The Australian housing industry has received more sobering news with latest figures from the Australian Bureau of Statistics showing the total value of housing loans in August fell 3.4 per cent—the third successive monthly drop.
The bureau’s Lending Indicators data revealed cumulative total new lending nationally fell to $27.39 billion in seasonally adjusted terms, down 15.4 per cent from May this year when the Reserve Bank of Australia began hiking the cash rate.
The value of new owner-occupier loans fell 2.7 per cent while investor lending slid 4.8 per cent.
Surprisingly, first home buyer lending gained 7 per cent.
“The credit availability outlook has continued to worsen in recent months,” Bis Oxford Economics head of property Timothy Hibbert said.
“The RBA is expected to hike the cash rate to 3.1 per cent by the end of this year, pushing the average new mortgage rate to near 6 per cent and causing a 25 to 30 per cent deterioration in borrowing power for home buyers, compared to the third quarter of last year.”
The Reserve lifted rates by a smaller than anticipated 0.25 of a percentage point to 2.6 per cent this month, the highest level since July, 2013. It was the sixth rise in a row.
Bis Oxford Economics, a provider of macro-economics and industry forecasts, said it expected an all-dwelling peak-to-trough fall of 12 per cent, Australia-wide.
“This price correction is driven completely by credit availability,” Hibbert said.
New loan commitments, total housing values
The ABS said the number of loans for the construction or purchase of new homes also declined by 4.5 per cent in August. That is the lowest level since March 2020—the first month of the pandemic in Australia.
The Housing Industry Association said the data was consistent with other leading indications, such as their new home sales survey, showing new home sales dropped in July and August in response to higher interest rates.
HIA economist Tom Devitt said if the trends were sustained, which he expected, then the increases in the cash rate would have brought the pandemic building boom to an end.
“There is still a significant volume of work under construction that is driving economic activity across the economy and keeping the unemployment rate at exceptionally low levels,” Devitt said.
“When this pool of work is completed, the full impact of this rate rising cycle will emerge.
“There remains a risk that this volume of ongoing work will obscure the adverse impact of rising interest rates.
“These treacherous lags that characterise this housing cycle could result in the RBA weighing too heavily on household finances and jeopardising the housing industry’s future soft landing.”
Monthly growth, new loan commitments, housing by purpose
Oxford’s Hibbert said there were positive fundamentals in play that they expected would prevent a deeper decline.

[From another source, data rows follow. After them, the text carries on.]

(** The blocks from [current] to [last] are stored when [last] is the first block,
    from a stored [current] on, whose successor is missing. *)
Lemma stored_run (m : gmap Z bytes) current last :
  is_Some (m !! current) ->
  (forall k, is_Some (m !! k) -> current <= k -> m !! (k + 1) = None -> last <= k) ->
  forall k, current <= k <= last -> is_Some (m !! k).
Proof.
  intros Hc Hmin k [Hk Hl]. revert Hl. pattern k. apply Zlt_lower_bound_ind with current; [|done].
  clear k Hk. intros k IH Hk Hl. destruct (decide (k = current)) as [->|Hne]; [done|].
  destruct (m !! k) as [d|] eqn:E; [done|]. exfalso.
  assert (Hp : is_Some (m !! (k - 1))) by (apply IH; lia).
  specialize (Hmin (k - 1) Hp ltac:(lia)). rewrite Z.sub_add in Hmin. specialize (Hmin E). lia.
Qed.

Lemma stored_unbounded (m : gmap Z bytes) current :
  is_Some (m !! current) -> ~ (forall k, is_Some (m !! k) -> current <= k -> m !! (k + 1) <> None).
Proof.
  intros Hc H. assert (Hall : forall n : nat, is_Some (m !! (current + Z.of_nat n))).
  { induction n as [|n IH]; [by rewrite Z.add_0_r|]. apply not_eq_None_Some.
    replace (current + Z.of_nat (S n)) with (current + Z.of_nat n + 1) by lia. apply H; [done|lia]. }
  assert (Hsub : list_to_set ((fun n : nat => current + Z.of_nat n) <$> seq 0 (S (size m))) ⊆ dom m).
  { intros k Hk. apply elem_of_list_to_set, list_elem_of_fmap in Hk as (n & -> & _).
    by apply elem_of_dom. }
  apply subseteq_size in Hsub. rewrite size_list_to_set, length_fmap, length_seq in Hsub.
  - rewrite size_dom in Hsub. lia.
  - apply NoDup_fmap_2; [intros ?? ?; lia|apply NoDup_seq].
Qed.

Section Seek.
Context (db : Db) (fid size offset bs : Z) (f : FileRow).
Hypothesis Hf : db_files db !! fid = Some f.
Hypothesis Hbs : 0 < bs.
Hypothesis Hoff : 0 <= offset.

Let m := blocks_of db (f_data_object_id f).

Lemma stored_block_seek k : stored_block db fid k = m !! k.
Proof. unfold stored_block. by rewrite Hf. Qed.

Lemma seek_next_order :
  match min_key (filter (fun k => offset / bs <= k) (order_keys db (f_data_object_id f))) with
  | Some o => is_Some (m !! o) /\ offset / bs <= o /\
      forall k, is_Some (m !! k) -> offset / bs <= k -> o <= k
  | None => forall k, offset / bs <= k -> m !! k = None
  end.
Proof.
  pose proof (min_key_spec (filter (fun k => offset / bs <= k) (order_keys db (f_data_object_id f)))) as H.
  destruct (min_key _) as [o|].
  - destruct H as [Ho Hle]. apply list_elem_of_filter in Ho as [Hge Ho]. apply elem_of_order_keys in Ho.
    split_and!; try done. intros k Hk Hge'. apply Hle, list_elem_of_filter. split; [done|]. by apply elem_of_order_keys.
  - intros k Hk. apply eq_None_not_Some. intros Hs. apply (elem_of_nil k). rewrite <- H.
    apply list_elem_of_filter. split; [done|]. by apply elem_of_order_keys.
Qed.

“On the demand side is the very tight stock balance of residential property going into the downturn and sustained pressure that will arise from the recovery of overseas migration,” he said.

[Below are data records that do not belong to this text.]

Lemma granted_upsert session owner expires seq row token l :
  upsert_lease session owner expires seq row = Ok (token, l) ->
  granted_lease session owner token expires (Some l).
Proof.
  intros U. apply upsert_lease_Ok in U as (A1 & A2 & A3 & A4 & _). exists l.
  unfold held_until. by rewrite A1, A2, !Z.eqb_refl.
Qed.

Lemma upsert_destination_run session owner ttl now t1 row key od :
  destination_row key od = prune_lease t1 row -> (255 <? Z.of_nat (String.length key.2)) = false ->
  if blocks_at t1 (held_until session owner row)
  then exists e od', upsert_destination session owner ttl now key od = (Err e, od')
  else exists token od', upsert_destination session owner ttl now key od = (Ok token, od') /\
    granted_lease session owner token (now + ttl) (destination_row key od') /\ od_db od' = od_db od.
Proof.
  intros Hr Hn. pose proof (upsert_after_prune session owner (now + ttl) (od_destination_seq od) t1 row) as U.
  unfold upsert_destination. rewrite Hn. change (destination_row key (bump_seqs 1 0 od)) with (destination_row key od).
  rewrite Hr. destruct (blocks_at _ _); [rewrite U; eauto|]. destruct U as (token & l & U). rewrite U.
  eexists _, _. split; [done|]. split; [|done]. unfold destination_row. cbn. rewrite lookup_partial_alter_eq.
  by eapply granted_upsert.
Qed.

Lemma upsert_file_run session owner ttl now t1 row fid od :
  file_row fid od = prune_lease t1 row -> bool_decide (is_Some (db_files (od_db od) !! fid)) = true ->
  if blocks_at t1 (held_until session owner row)
  then exists e od', upsert_file session owner ttl now fid od = (Err e, od')
  else exists token od', upsert_file session owner ttl now fid od = (Ok token, od') /\
    granted_lease session owner token (now + ttl) (file_row fid od') /\ od_destinations od' = od_destinations od.
Proof.
  intros Hr Hn. pose proof (upsert_after_prune session owner (now + ttl) (od_file_seq od) t1 row) as U.
  unfold upsert_file. change (od_db (bump_seqs 0 1 od)) with (od_db od). rewrite Hn, file_row_bump, Hr.
  cbn [negb]. destruct (blocks_at _ _); [rewrite U; eauto|]. destruct U as (token & l & U). rewrite U.
  eexists _, _. split; [done|]. split; [|done]. rewrite file_row_put, decide_True by done. by eapply granted_upsert.
Qed.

“On the supply side, a continued strong labour market is set to keep the level of forced or pressured sales relatively low, with the environment primed for many owners to sit on their hands, depressing the volume of new listings into 2023.”
Elsewhere, the latest figures showed the total number of dwelling approvals across Australia rebounded in August off a weak July, rising 28.1 per cent in seasonally adjusted terms—the strongest monthly result since February.

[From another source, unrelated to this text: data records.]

(* ===== verification/Namespace.v ===== *)
(** * The namespace tables

    Model of the tables [directories], [files] (their name columns),
    [hardlinks], [symlinks] and [symlink_hardlinks] of
    src/migrations/base_schema.sql, of the checks every namespace transaction of
    src/rust_hotpath/src/pg.rs makes (parent permission, sticky bit, vacancy,
    inheritance) and of the lookups of
    src/rust_hotpath/src/pg/namespace_lookup.rs. The operations are in
    NamespaceOps.v. Timestamps of entries are not modelled. *)

From stdpp Require Import prelude list numbers gmap strings sorting.
From Stdlib Require Import ZArith Lia Ascii.
From S2P Require Import Prelude Text Errno Acl BlockStore StoreSafety WriteOwnership.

“The typically more volatile private attached dwelling segment drove the bounce, almost doubling,” Hibbert said.
National private house approvals continued to gain in August, up 4.1 per cent.
Largely driven by apartments, the biggest gains for total dwellings were in NSW—up 70.6 per cent—and Victoria (19.4 per cent).
“We expect approvals to mostly hold their ground to the end of 2022, with support coming from the flow through of a record volume of greenfield land being sold in 2021, a burgeoning build-to-rent sector, and rising social housing development,” Hibbert said.
The ABS says their statistics are based on borrower-accepted commitments made for the purposes of housing, personal and business lending.